Sunday, July 02, 2006

The purpose of a system is what it does

The purpose of a system is what it does. This principle, or POSIWID, was proposed by Anthony Stafford Beer, a luminary in operations research and management cybernetics, also known as systems theory. Although it is dangerous to use this principle to infer intent on the part of individual actors in a system, it is useful for analyzing the emergent behavior of a system. It certainly cuts through a lot of crap about unintended consequences.

If you don't know this already, I'm a big proponent of the idea of the egregore, the spirit-of-a-thing, the emergent personality of a system. If one wishes to know the "personality" of a system, that is, its egregore, then one simply observes what the system does: the purpose of a system is what it does.

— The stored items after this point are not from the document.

(** * prepare_dashboard_data.py: the reshape-and-aggregate pipeline

    A shallow embedding of [src/prepare_dashboard_data.py].  The master
    table is a list of rows; a row maps column names to cells.  Cells of
    the columns the script reads through [str] and [pd.notna] are text or
    empty.  Cells of the four indicator columns are binary64 numbers, NaN
    when empty (the type of a numeric column that has an empty cell or a
    fraction); indicator cells that hold text or 64-bit integers are not
    covered.  Strings are ASCII strings, so the library functions on
    characters (digits, whitespace) are the ASCII ones. *)

From Stdlib Require Import ZArith List Ascii String DecimalString Bool Lia Sorted.
From Stdlib Require Import PrimFloat SpecFloat FloatOps.
From stdpp Require Import gmap strings.

Set Warnings "-inexact-float".
Local Open Scope string_scope.

(** ** Values and the library functions on strings *)

(** What [row.get(col)] returns for a text column: [None] when the table
    has no such column, NaN for an empty cell, the text otherwise. *)
Inductive value : Type :=
| VNone
| VNaN
| VStr (s : string).

(** [pd.notna] *)
Definition notna (v : value) : bool :=
  match v with
  | VStr _ => true
  | VNone | VNaN => false
  end.

(** [str] *)
Definition str (v : value) : string :=
  match v with
  | VNone => "None"
  | VNaN => "nan"
  | VStr s => s
  end.

Definition is_digit (c : ascii) : bool :=
  let n := nat_of_ascii c in (48 <=? n)%nat && (n <=? 57)%nat.

(** [str.isspace] on one character. *)
Definition is_space (c : ascii) : bool :=
  let n := nat_of_ascii c in
  ((9 <=? n)%nat && (n <=? 13)%nat) || ((28 <=? n)%nat && (n <=? 32)%nat).

(** [re.sub(r'[^0-9]', '', s)] *)
Fixpoint re_sub_non_digits (s : string) : string :=
  match s with
  | EmptyString => EmptyString
  | String c s' =>
      if is_digit c then String c (re_sub_non_digits s')
      else re_sub_non_digits s'
  end.

(** [s.lstrip()] *)
Fixpoint lstrip (s : string) : string :=
  match s with
  | EmptyString => EmptyString
  | String c s' => if is_space c then lstrip s' else s
  end.

(** [s.rstrip()] *)
Fixpoint rstrip (s : string) : string :=
  match s with
  | EmptyString => EmptyString
  | String c s' =>
      match rstrip s' with
      | EmptyString => if is_space c then EmptyString else String c EmptyString
      | r => String c r
      end
  end.

(** [s.strip()] *)
Definition strip (s : string) : string := rstrip (lstrip s).

(** [s.split(' ')]: the pieces between single spaces, empty pieces kept. *)
Fixpoint split_space (s : string) : list string :=
  match s with
  | EmptyString => [EmptyString]
  | String c s' =>
      if Ascii.eqb c " " then EmptyString :: split_space s'
      else match split_space s' with
           | [] => [String c EmptyString]
           | t :: ts => String c t :: ts
           end
  end.

(** ** standardize_cnic *)

Definition standardize_cnic (cnic_str : value) : string :=
  if notna cnic_str then re_sub_non_digits (str cnic_str) else "".

(** Two strings that differ only in non-digit characters: one is obtained
    from the other by inserting and deleting characters that are not
    decimal digits. *)
Inductive same_digits : string -> string -> Prop :=
| sd_nil : same_digits "" ""
| sd_keep c s t : same_digits s t -> same_digits (String c s) (String c t)
| sd_skip_l c s t : is_digit c = false -> same_digits s t -> same_digits (String c s) t
| sd_skip_r c s t : is_digit c = false -> same_digits s t -> same_digits s (String c t).

(** ** Exceptions *)

Inductive exn : Type :=
| ValueError
| IndexError
| AttributeError
| KeyError
| OtherError.

Definition exn_eqb (a b : exn) : bool :=
  match a, b with
  | ValueError, ValueError | IndexError, IndexError
  | AttributeError, AttributeError | KeyError, KeyError
  | OtherError, OtherError => true
  | _, _ => false
  end.

(** The outcome of running a block of statements. *)
Inductive result (A : Type) : Type :=
| Ok (a : A)
| Raise (e : exn).
Arguments Ok {A} a.
Arguments Raise {A} e.

#[global] Instance result_bind : MBind result :=
  fun A B k c => match c with Ok a => k a | Raise e => Raise e end.

#[global] Instance result_ret : MRet result := fun A a => Ok a.

(** [try: body  except (caught): handler] *)
Definition try_except {A : Type} (body : result A) (caught : list exn)
    (handler : A) : result A :=
  match body with
  | Ok a => Ok a
  | Raise e => if existsb (exn_eqb e) caught then Ok handler else Raise e
  end.

(** ** Binary64 numbers: conversions, [float(s)] and the two [round(x, n)] *)

(** The binary64 number nearest to [m * 10^e] (ties to even), with the
    sign [neg]; [m] is not negative. *)
Definition float_of_decimal (neg : bool) (m e : Z) : float :=
  match m with
  | Zpos p =>
      if (0 <=? e)%Z then
        SF2Prim (binary_normalize prec emax
                   ((if neg then Zneg p else Zpos p) * 10 ^ e)%Z 0%Z false)
      else
        SF2Prim (SFdiv prec emax (S754_finite neg p 0%Z)
                   (S754_finite false (Z.to_pos (10 ^ (- e))%Z) 0%Z))
  | _ => if neg then neg_zero else zero
  end.

(** [float(n)] for an integer [n]. *)
Definition float_of_Z (n : Z) : float :=
  float_of_decimal (n <? 0)%Z (Z.abs n) 0%Z.

Definition digit_val (c : ascii) : Z := (Z.of_nat (nat_of_ascii c) - 48)%Z.
(** *** Checking the round trip through text *)

(** The declared upper bound of a kind, in hundredths. *)
Definition upper_hundredths (id : ParameterID.t) : Z :=
  match id with
  | ParameterID.TemperatureSetpoint => 10000
  | ParameterID.HighTemperatureAlarm => 15000
  | ParameterID.FanDutyCycle => 10000
  end.

(** The text of [h] hundredths parses back, as a number the kind accepts
    and whose own text is the same; the text and its NUL take at most seven
    bytes. *)
Definition roundtrip_ok (id : ParameterID.t) (neg : bool) (h : Z) : bool :=
  let text := fixed2 neg h in
  match parse_float (Some text) (literal 0 0) with
  | (true, v) =>
      validate_of id (make id v) && String.eqb (fmt_2f v) text
      && (Z.of_nat (String.length text) <? 7)
  | (false, _) => false
  end.

(** [P] on [count] consecutive integers from [h] on. *)
Fixpoint all_from (P : Z -> bool) (count : nat) (h : Z) : bool :=
  match count with
  | O => true
  | S c => P h && all_from P c (h + 1)
  end.

(** *** Validation *)

Lemma zero_literal : literal 0 0 = S754_zero false.
Proof. reflexivity. Qed.

(** The check [x >= 0.0f && x <= hi] on binary32 numbers. *)
Lemma range_check (x hi : float) (hq : Q) :
  valid x = true -> valid hi = true -> to_Q hi = Some hq ->
  ge x (literal 0 0) && le x hi = true <-> in_range 0 hq x.
Proof.
  intros Hx Hhi Hq. rewrite zero_literal. unfold in_range.
  destruct (to_Q x) as [q|] eqn:Hqx.
  - rewrite andb_true_iff.
    rewrite (ge_to_Q x (S754_zero false) q 0%Q Hx eq_refl Hqx eq_refl).
    rewrite (le_to_Q x hi q hq Hx Hhi Hqx Hq). reflexivity.
  - split; [|tauto]. intros H. apply andb_true_iff in H. destruct H as [H1 H2].
    destruct x as [s|[|]| |s m e]; try discriminate.
    destruct hi; discriminate.
Qed.

Lemma in_range_upper_eq (lo hi hi' : Q) (x : float) :
  (hi == hi')%Q -> in_range lo hi x <-> in_range lo hi' x.
Proof.
  intros E. unfold in_range. destruct (to_Q x); [|tauto].
  rewrite E. tauto.
Qed.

There is a site called Systems Thinking, which describes several archetypal examples of systems: Accidental Adversaries, Fixes that Fail, etc. One classic system is the Tragedy of the Commons , which also comes up in game theory (i.e. mathematical microeconomics) and is related to the Prisoner's Dilemma. The term "Tragedy of the Commons" derives originally from a parable published by William Forster Lloyd in his 1833 book on population:
The parable demonstrates how unrestricted access to a resource such as a pasture ultimately dooms the resource because of over-exploitation. This occurs because the benefits of exploitation accrue to individuals, while the costs of exploitation are distributed between all those exploiting the resource.
Let's look at some classical systems. One of the well-known dyanamical processes in evolutionary biology is the Lotka-Volterra system, also known as the system of predator-prey equations, proposed by Alfred J. Lotka in 1925 and Vito Volterra in 1926. Nowdays they are seen as over-simplistic, but they are sufficient to illustrate a point.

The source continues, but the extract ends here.